This article is an update of an article published in the November/December 2007 issue of the Journal of Indexes titled "The Benefits of Low Correlation." Please see the introduction and literature review of the original article.
Description And Justification
This study examines the aggregate correlation among various assets and the corresponding impact on portfolio performance as measured by standard deviation of annual returns, internal rate of return (IRR), worst one-year portfolio drawdown (or loss), worst three-year cumulative return, and frequency of portfolio loss. These last three measures will prove to be more compelling performance measures than standard deviation of return.
Worst one-year portfolio loss is a measure of the percentage change in the portfolio account value from one year to the next. When examining a withdrawal portfolio during retirement, this measure also takes into account the increasing annual withdrawals that occur at the end of each year. Frequency of portfolio loss is a measure of how often the portfolio lost value from year-end to year-end.
It is proposed that three measures of portfolio risk-worst one-year portfolio loss, frequency of loss and worst three-year cumulative return-are more intuitively useful (and compelling) to the average investor than is standard deviation of return.

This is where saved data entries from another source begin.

Definition on_bin (iw : int_writer) (out : bytes) : outcome bytes :=
  let prefix := if sp_alt (iw_specs iw) then iw_prefix iw ++ ["0"%char; sp_type (iw_specs iw)] else iw_prefix iw in
  let* num_digits := lift (count_digits_bits 1 (abs_value iw)) in
  let* digits := lift (format_uint 1 (abs_value iw) num_digits false) in
  Ok (write_int out num_digits prefix (iw_specs iw) (fun it => it ++ digits)).

Definition on_oct (iw : int_writer) (out : bytes) : outcome bytes :=
  let* num_digits := lift (count_digits_bits 3 (abs_value iw)) in
  let prefix :=
    if sp_alt (iw_specs iw) && (sp_precision (iw_specs iw) <=? num_digits)%Z && negb (abs_value iw =? 0)%Z
    then iw_prefix iw ++ ["0"%char] else iw_prefix iw in
  let* digits := lift (format_uint 3 (abs_value iw) num_digits false) in
  Ok (write_int out num_digits prefix (iw_specs iw) (fun it => it ++ digits)).

(** The groups of [on_num]: the separators they add, the digits that are left and the groups
    that are. *)
Definition CHAR_MAX : Z := 127.
Definition sep_size : Z := 1.
Fixpoint count_groups (size n : Z) (group : list Z) : Z * Z * list Z :=
  match group with
  | [] => (size, n, [])
  | g :: rest =>
      if ((g <? n) && (0 <? g) && negb (g =? CHAR_MAX))%Z then count_groups (size + sep_size) (n - g) rest
      else (size, n, group)
  end.

(** [*p-- = c]; outside the buffer it is undefined. *)
Definition store_back (c : ascii) (st : bytes * Z) : option (bytes * Z) :=
  let '(buffer, p) := st in
  if ((0 <=? p) && (p <? Z.of_nat (length buffer)))%Z then Some (<[Z.to_nat p := c]> buffer, (p - 1)%Z) else None.

(** The loop over the digits [i], from the last to the second; [group] is not empty. *)
Fixpoint group_digits (i : nat) (digits : bytes) (sep : ascii) (digit_index : Z) (group : list Z) (st : bytes * Z) : option (bytes * Z) :=
  match i with
  | 0 => Some st
  | S i' =>
      st ← store_back (nth i digits NUL) st;
      match group with
      | [] => None
      | g :: rest =>
          if (g <=? 0)%Z then group_digits i' digits sep digit_index group st
          else
            let digit_index := (digit_index + 1)%Z in
            if (negb (digit_index mod g =? 0) || (g =? CHAR_MAX))%Z then group_digits i' digits sep digit_index group st
            else
              st ← store_back sep st;
              match rest with
              | [] => group_digits i' digits sep digit_index group st
              | _ => group_digits i' digits sep 0 rest st
              end
      end
  end.

Definition on_num (locale : locale_ref) (iw : int_writer) (out : bytes) : outcome bytes :=
  let groups := grouping locale in
  if bool_decide (groups = []) then on_dec iw out
  else if thousands_sep locale =c NUL then on_dec iw out
  else
    let num_digits := count_digits_w (iw_bits iw) (abs_value iw) in
    let '(size, n, group) := count_groups num_digits num_digits groups in
    let size := match group with [] => (size + sep_size * ((n - 1) / default 0 (last groups)))%Z | _ => size end in
    let* (digits, _) := lift (format_decimal (replicate 40 NUL) (abs_value iw) (Z.to_nat num_digits)) in
    let size := (size + Z.of_nat (length (iw_prefix iw)))%Z in
    let* st := lift (group_digits (Z.to_nat (num_digits - 1)) digits (thousands_sep locale) 0 groups
                       (replicate (Z.to_nat size) NUL, (size - 1)%Z)) in
    let* (buffer, p) := lift (store_back (nth 0 digits NUL) st) in
    let* buffer := (if (length (iw_prefix iw) =? 0)%nat then Ok buffer else lift (fst <$> store_back "-"%char (buffer, p))) in
    Ok (write_padded false out (iw_specs iw) size (fun it => it ++ buffer)).

(** [on_chr]: the value as a [char], without sign, padding or width. *)
Definition on_chr (iw : int_writer) (out : bytes) : outcome bytes := Ok (out ++ [chr (wrapu 8 (abs_value iw))]).

(** [handle_int_type_spec] with an [int_writer]. *)
Definition handle_int_type_spec (locale : locale_ref) (spec : ascii) (iw : int_writer) (out : bytes) : outcome bytes :=
  if (spec =c NUL) || (spec =c "d"%char) then on_dec iw out
  else if (spec =c "x"%char) || (spec =c "X"%char) then on_hex iw out
  else if (spec =c "b"%char) || (spec =c "B"%char) then on_bin iw out
  else if spec =c "o"%char then on_oct iw out
  else if spec =c "L"%char then on_num locale iw out
  else if spec =c "c"%char then on_chr iw out
  else Throw (B "invalid type specifier").

(** ** [write] without specifiers *)

(** Into the space [to_pointer] adds: a sign, and the digits behind it. *)
Definition write_integer (w : Z) (out : bytes) (value : Z) : outcome bytes :=
  let negative := (value <? 0)%Z in
  let abs_value := if negative then wrapu w (wrapu w (Z.lnot (wrapu w value)) + 1) else wrapu w value in
  let num_digits := count_digits_w w abs_value in
  let buf := replicate (Z.to_nat num_digits) NUL in
  let* (digits, _) := lift (format_decimal buf abs_value (Z.to_nat num_digits)) in
  Ok (out ++ (if negative then ["-"%char] else []) ++ digits).

Definition write_cstring (out : bytes) (data : Z) (chars : bytes) : outcome bytes :=
  if (data =? 0)%Z then Throw (B "string pointer is null") else Ok (out ++ chars).

(** [write_ptr]. *)
Definition write_ptr (out : bytes) (value : Z) (specs : option format_specs) : outcome bytes :=
  let* num_digits := lift (count_digits_bits 4 value) in
  let size := (num_digits + 2)%Z in
  let* digits := lift (format_uint 4 value num_digits false) in
  let write it := it ++ ["0"%char; "x"%char] ++ digits in
  Ok (match specs with Some specs => write_padded false out specs size write | None => write out end).

(** ** The argument formatters *)

Definition bool_text (v : bool) : bytes := if v then B "true" else B "false".

(** [default_arg_formatter]: without specifiers. *)
Definition default_arg_formatter (out : bytes) (v : operand) : outcome bytes :=
  match v with
  | op_monostate => Undef
  | op_int v | op_uint v => write_integer 32 out v
  | op_long_long v | op_ulong_long v => write_integer 64 out v
  | op_bool v => Ok (out ++ bool_text v)
  | op_char c => Ok (out ++ [c])
  | op_cstring data chars => write_cstring out data chars
  | op_string s => Ok (out ++ s)
  | op_pointer p => write_ptr out p None
  end.

(** [arg_formatter_base::write_int]. *)
Definition af_write_int (locale : locale_ref) (w : Z) (out : bytes) (value : Z) (spec : format_specs) : outcome bytes :=
  handle_int_type_spec locale (sp_type spec) (mk_int_writer w value spec) out.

We first consider a fundamental difference between a buy-and-hold accumulation portfolio and a retirement withdraw-mode portfolio. As shown in Figure 1, the mathematics of recovery from a loss are much more severe in a retirement distribution portfolio than in a preretirement accumulation portfolio. For instance, if an accumulation portfolio sustains a 10 percent loss, it only needs a 3.6 percent average annualized return over the next three years to restore its pre-loss account balance. In a retirement distribution portfolio, the needed average annualized return to recover from a 10 percent loss within three years following the loss is 11.5 percent.

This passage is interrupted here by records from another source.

Lemma on_hash_ok t s : specs_ok s -> good U specs_ok (on_hash t s).
Proof. intros Hs. apply good_check; [apply require_numeric_ok|by apply set_alt_ok]. Qed.
Lemma on_zero_ok t s : specs_ok s -> good U specs_ok (on_zero t s).
Proof. intros Hs. apply good_check; [apply require_numeric_ok|by apply set_zero_ok]. Qed.

Lemma parse_type_ok s specs : specs_ok specs -> rest_le (length s) specs_ok (parse_type s specs).
Proof. intros Hs. destruct s as [|c s]; cbn [parse_type]; [by split|]. case_test; [split; [cbn; lia|by apply set_type_ok]|by split]. Qed.

Lemma rest_state_pair n s specs next : length s <= n -> specs_ok specs -> next_ok next -> rest_state n (s, (specs, next)).
Proof. intros. split; [done|by split]. Qed.

Lemma parse_format_specs_ok t s specs next :
  specs_ok specs -> next_ok next -> good U (rest_state (length s)) (parse_format_specs args t s specs next).
Proof.
  intros Hs Hn. unfold parse_format_specs.
  destruct s as [|c s]; [rewrite bool_decide_true by done; by apply rest_state_pair|rewrite bool_decide_false by done].
  apply (good_bind _ _ _ _ _ (parse_align_ok t c s specs Hs)). intros [s1 p1] [Hl1 Hp1]. cbn [fst snd] in *.
  case_bool_decide; [by apply rest_state_pair|].
  apply (good_bind _ _ _ _ _ (parse_sign_ok t s1 p1 Hp1)). intros [s2 p2] [Hl2 Hp2]. cbn [fst snd] in *.
  case_bool_decide; [apply rest_state_pair; cbn [length]; auto; lia|].
  apply (good_bind _ _ _ _ _ (parse_flag_ok "#" (on_hash t) s2 p2 (on_hash_ok t p2 Hp2) Hp2)). intros [s3 p3] [Hl3 Hp3]. cbn [fst snd] in *.
  case_bool_decide; [apply rest_state_pair; cbn [length]; auto; lia|].
  apply (good_bind _ _ _ _ _ (parse_flag_ok "0" (on_zero t) s3 p3 (on_zero_ok t p3 Hp3) Hp3)). intros [s4 p4] [Hl4 Hp4]. cbn [fst snd] in *.
  case_bool_decide; [apply rest_state_pair; cbn [length]; auto; lia|].
  destruct s4 as [|c4 s4]; [done|]. apply (good_bind _ _ _ _ _ (parse_width_ok c4 s4 p4 next Hp4 Hn)). intros [s5 [p5 n5]] (Hl5 & Hp5 & Hn5). cbn [fst snd length] in *.
  case_bool_decide; [apply rest_state_pair; cbn [length]; auto; lia|].
  apply (good_bind _ (rest_state (length s5))).
  - destruct s5 as [|c5 s5]; [done|]. case_test; [|by apply rest_state_pair]. eapply good_imp; [by apply parse_precision_ok|]. intros [r st] [Hr Hst]. split; [cbn in *; lia|done].
  - intros [s6 [p6 n6]] (Hl6 & Hp6 & Hn6). cbn [fst snd] in *. pose proof (parse_type_ok s6 p6 Hp6) as [Hl7 Hp7].
    destruct (parse_type s6 p6) as [s7 p7]. cbn [fst snd] in *. apply rest_state_pair; cbn [length]; auto; lia.
Qed.

(** ** The handler *)

(** The next id is in range, and what was in the buffer is still there. *)
Definition h_ok (h : handler) : Prop := next_ok (next_arg_id_ h) /\ (buf `prefix_of` out_ h \/ U).

Lemma h_ok_next next h : h_ok h -> next_ok next -> h_ok (MkHandler next (out_ h)).
Proof. by intros [_ ?]. Qed.

Lemma h_ok_text t h : h_ok h -> h_ok (on_text t h).
Proof. intros [Hn [Hp|Hu]]; split; [done|left; by apply prefix_app_r|done|by right]. Qed.

Lemma on_arg_id_ok r h : ref_ok r -> h_ok h -> good U (fun r => ((0 <= r.1)%Z \/ U) /\ h_ok r.2) (on_arg_id args r h).
Proof.
  intros Hr Hh. pose proof (proj1 Hh) as Hn. destruct r as [|i|n]; cbn [on_arg_id].
  - apply (good_bind _ _ _ _ _ (next_arg_id_ok _ Hn)). intros [id next] [Hid Hn']. split; [by left|by apply h_ok_next].
  - apply (good_bind _ _ _ _ _ (check_arg_id_ok _ Hn)). intros next Hn'. split; [by left|by apply h_ok_next].
  - apply (good_bind _ (fun _ => True)).
    + apply good_lift; [done|]. destruct HU as [Ha|]; [left; by apply ao_id|by right].
    + intros id _. case_test; to_prop; [done|]. split; [by left|done].
Qed.

(** What a writer makes of the output. *)
Definition extends (out out' : bytes) : Prop := out `prefix_of` out' \/ U.

Lemma good_U {A} (P : A -> Prop) (o : outcome A) : U -> (forall a, P a) -> good U P o.
Proof. by destruct o; cbn. Qed.

Lemma emit_ok out r : good U (extends out) (emit out r).
Proof. destruct r; cbn; [left; apply prefix_app_r; done|done]. Qed.

Lemma found_arg_ok id : (0 <= id)%Z \/ U -> good U arg_ok (get_arg args id).
Proof. intros [Hid|Hu]; [by apply get_arg_ok|]. apply good_U; [done|]. intros a. by right. Qed.

Lemma h_ok_extends next h out : h_ok h -> next_ok next -> extends (out_ h) out -> h_ok (MkHandler next out).
Proof. intros [_ [Hp|Hu]] Hn [He|?]; (split; [done|]); [left; by trans (out_ h)|by right..]. Qed.

Lemma on_replacement_field_ok id h : (0 <= id)%Z \/ U -> h_ok h -> good U h_ok (on_replacement_field args id h).
Proof.
  intros Hid Hh. unfold on_replacement_field, format_default. apply (good_bind _ _ _ _ _ (found_arg_ok id Hid)).
  intros a Ha. apply (good_bind _ _ _ _ _ (visit_ok a Ha)). intros v Hv. apply (good_bind _ (extends (out_ h))).
  - destruct Hv as [Hv|Hu]; [|apply good_U; [done|by right]]. rewrite default_arg_formatter_eq by done. apply emit_ok.
  - intros out Ho. apply (h_ok_extends _ h); [done|apply Hh|done].
Qed.

Lemma default_specs_ok : specs_ok default_specs.
Proof. split; cbn; lia. Qed.

Lemma on_format_specs_ok id s h :
  (0 <= id)%Z \/ U -> h_ok h -> good U (rest_le (length s) h_ok) (on_format_specs args loc id s h).
Proof.
  intros Hid Hh. unfold on_format_specs, format_field. apply (good_bind _ _ _ _ _ (found_arg_ok id Hid)).
  intros a Ha. apply (good_bind _ (rest_state (length s))).
  - case_test; [apply rest_state_pair; [rewrite length_drop; lia|apply set_type_ok, default_specs_ok|apply Hh]|].
    apply (good_bind _ _ _ _ _ (parse_format_specs_ok _ _ _ _ default_specs_ok (proj1 Hh))). intros [r st] Hr. by case_test.
  - intros [r [specs next]] (Hl & Hs & Hn). cbn [fst snd] in *.
    apply (good_bind _ _ _ _ _ (visit_ok a Ha)). intros v Hv. apply (good_bind _ (extends (out_ h))).
    + destruct Hv as [Hv|Hu]; [|apply good_U; [done|by right]]. destruct Hloc as [Hg|Hu]; [|apply good_U; [done|by right]].
      rewrite arg_formatter_eq by done. apply emit_ok.
    + intros out Ho. split; [done|]. by apply (h_ok_extends _ h).
Qed.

If the loss is 25 percent, the preretirement accumulation portfolio must generate a 10.1 percent annualized return over three years, whereas the required annual return in a distribution portfolio is nearly double at 19.4 percent. Notice that a distribution portfolio is forced into "recovery mode"; even if the return that it is recovering from is positive (5 percent, 2 percent) or 0 percent. This is due to the fact that the required return must exceed the withdrawal rate that is increasing each year.
As clearly seen by the required returns to restore losses, recovery is considerably more challenging in a distribution portfolio. In light of that, avoiding large losses in a retirement portfolio is the highest priority-as demonstrated by the raw mathematics of recovery.
The time frame covered in this study was the 38-year period from 1970-2007. Assets included in this analysis were large-cap U.S. equities, small-cap U.S. equities, non-U.S. equities, U.S. intermediate-term bonds, cash, real estate and commodities (see Figure 2). The 38-year historical performance of large-cap U.S. equities is represented by the S&P 500 Index, while the performance of small-cap U.S. equities is captured by using the Ibbotson Small Company Index from 1970-1978, and the Russell 2000 Index from 1979-2007. The performance of non-U.S. equities was represented by the Morgan Stanley Capital International EAFE Index (Europe, Australasia, Far East) Index. U.S. intermediate-term bonds were represented by the Ibbotson Intermediate Term Bond Index from 1970-1976 and the Lehman Brothers Intermediate Government Bond Index from 1977-2007.
The historical performance of cash is represented by three-month Treasury Bills. The performance of real estate was measured by using the annual returns of the National Association of Real Estate Investment Trusts (NAREIT) Index (annual returns for 1970 and 1971 were regression-based estimates inasmuch as the NAREIT Index did not provide annual returns until 1972). Finally, the historical performance of commodities was measured by what is now known as the S&P GSCI.
The bivariate correlations between each asset are reported in Figure 2. For example, the 38-year average correlation between large U.S. equities and small U.S. equities was 0.739, or 73.9 percent. The correlation between U.S. intermediate-term bonds and commodities was -0.210. The aggregate correlation for the entire seven-asset portfolio (as calculated by computing the average of the 21 bivariate correlations) was 0.127.